自殺したい!自殺させろ!自殺最高!な世界が舞台の、そういう感じの話。
トゥヴァシュ一家は自殺用品専門店を営んでいる。その店に自殺用具を求めてやってくる客と、客にめいっぱいのセールスをする一家のお話。ティム・バートン臭がするよ、ミュージカル映画です。アニメね。あとコメディー。
明るいネガティブ。死ぬことに一所懸命。死んでからの生活が楽しみで仕方のない人たち。
「生きてたっていいことない、だから死のう」、死ぬことに対しては前向きな意見を持っているという矛盾を楽しみましょう。
トゥヴァシュ家に生まれた末っ子アランは、一家のメンバーに疎まれている。なぜなら彼はいつもニコニコ、生きることに前向きで、兄や姉、両親たちにもそうなってほしいと思っている。両親は家業のこともあって、アランに明るく振る舞ってほしくないでいる。そんなわけで、アランにはきつくあたってしまう。なんでこの一家(特に両親)が、そんな因果な商売やってるのか、明確な理由も説明されない序盤は、アランに対する一家の行動&言動にかなり不快になりました。だったら避妊すればよかったのに、とか。

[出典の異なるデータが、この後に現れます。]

(* ===== verification/CString.v ===== *)
(** * String utilities (common/strutil.c)

    The editing functions work in place: they are modelled on the bytes of a
    buffer with every access checked, a null pointer being [None].  Each of
    them implements a function on strings ([*_s]), which is what the other
    components of the model call.  Functions that only read their argument
    are modelled on the string itself. *)

From S2P Require Import Prelude CLib.

(** ** In-place loops *)

(** The loop [for (i = 0, j = 0; i < len; i++)] that reads [str[i]] and keeps
    at most one byte of it at [str[j++]]; [step] is the loop body, with the
    loop's local flag as its state. *)
Section Compact.
Context {S : Type} (step : S → ascii → S * option ascii).

Fixpoint compact (n : nat) (b : buf) (i j : nat) (st : S) : outcome (buf * nat) :=
  match n with
  | O => Ret (b, j)
  | Datatypes.S n =>
      c ← rd b i;
      match step st c with
      | (st, None) => compact n b (i + 1) j st
      | (st, Some c') => b ← wr b j c'; compact n b (i + 1) (j + 1) st
      end
  end.

(** the bytes it keeps *)
Fixpoint transduce (st : S) (s : cstr) : cstr :=
  match s with
  | [] => []
  | c :: s =>
      match step st c with
      | (st, None) => transduce st s
      | (st, Some c') => c' :: transduce st s
      end
  end.
(** ** The list as an abstract data type *)

(** The calls a client makes on a list, and the same calls on the cursor list
    of its values. *)
Inductive op :=
| OFirst | OLast | ONext | OPrev | ODelete
| OInsert (v : option V) | OInsertBefore (v : option V)
| OAppend (v : option V) | OPrepend (v : option V).

Definition call σ (list : option dl_list) (o : op) : outcome (bool * store * option dl_list) :=
  match o with
  | OFirst => let '(s, list) := dl_list_first list in Ret (s, σ, list)
  | OLast => let '(s, list) := dl_list_last list in Ret (s, σ, list)
  | ONext => '(s, list) ← dl_list_next σ list; Ret (s, σ, list)
  | OPrev => '(s, list) ← dl_list_prev σ list; Ret (s, σ, list)
  | ODelete => dl_list_delete σ list
  | OInsert v => dl_list_insert σ list v
  | OInsertBefore v => dl_list_insert_before σ list v
  | OAppend v => dl_list_append σ list v
  | OPrepend v => dl_list_prepend σ list v
  end.

Definition spec_call (c : cursor (option V)) (o : op) : bool * cursor (option V) :=
  match o with
  | OFirst => (match c with None => false | _ => true end, z_first c)
  | OLast => (match c with None => false | _ => true end, z_last c)
  | ONext => (match c with Some (_, _, _ :: _) => true | _ => false end, z_next c)
  | OPrev => (match c with Some (_ :: _, _, _) => true | _ => false end, z_prev c)
  | ODelete => (match c with None => false | _ => true end, z_delete c)
  | OInsert v => (true, z_insert v c)
  | OInsertBefore v => (true, z_insert_before v c)
  | OAppend v => (true, z_append v c)
  | OPrepend v => (true, z_prepend v c)
  end.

それでも「本当はこんな仕事やりたくないけど、苦しんでいる人を天国へ導いてあげたい」という心理から、用品を売っている両親たちの説明が出ると、(本当は腑に落ちないけれど)納得せざるをえない。そもそもの世界状況が、正常ではないので、たとえ一家のエゴイズムであってもきちんとした理由になる。
アランは一家に商売を止めさせたくて、同じように生きることに前向きな友人たちの協力を得て、ある作戦を実行し……紆余曲折あったけど成功して、おしまい。
「生きるってすばらしい!」という雰囲気でエピローグへ向かう中、「おいおい、それじゃ死んじゃった人たち可哀想じゃないかい」と思っていると、自殺した人たちの霊が登場し、悔しそうにしつつも納得し昇天していきます。正直、この演出は上手だと思いました。
一家が商売を止めて、新しい事業を始めた結果として、自殺する人は減るでしょうが、それでもあの世界だったら他の方法が次々現れそうで怖いです。自殺に懸けるエネルギーが、生への執着より高いという表現が面白い。
トゥヴァシュ家のキャラクター名は、自殺した著名人に因むそうです。
アランの姉マリリン、父ミシマ。マリリンはまあいいとして、ミシマは…三島由紀夫に因むようで、日本刀持ってアランを追いかけ回したり、必要以上に「ハラキリ!セップク!」を連呼したり…あっこれが笑うところですか、笑えるかもしれないけど、ちょっと不安定な感じがします。卑怯だよ…。なんでフランス人なのにミシマなんだろう、って理解するまでずっと考えてました。でもミシマ好き。
アランの影響を受けて、根暗だったマリリンが段々と明るくなって綺麗になっていく過程が好き。彼女は運命と出会い、恋人(クレープ焼くのが上手)が出来て、ワーヨカッタネー状態なんですが、なんか長続きしなさそう(笑)と思ってしましました。しかたない。
絵がちょっと、ゲゲゲの人っぽいような気が。
内容&絵柄も、好き嫌い分かれそう。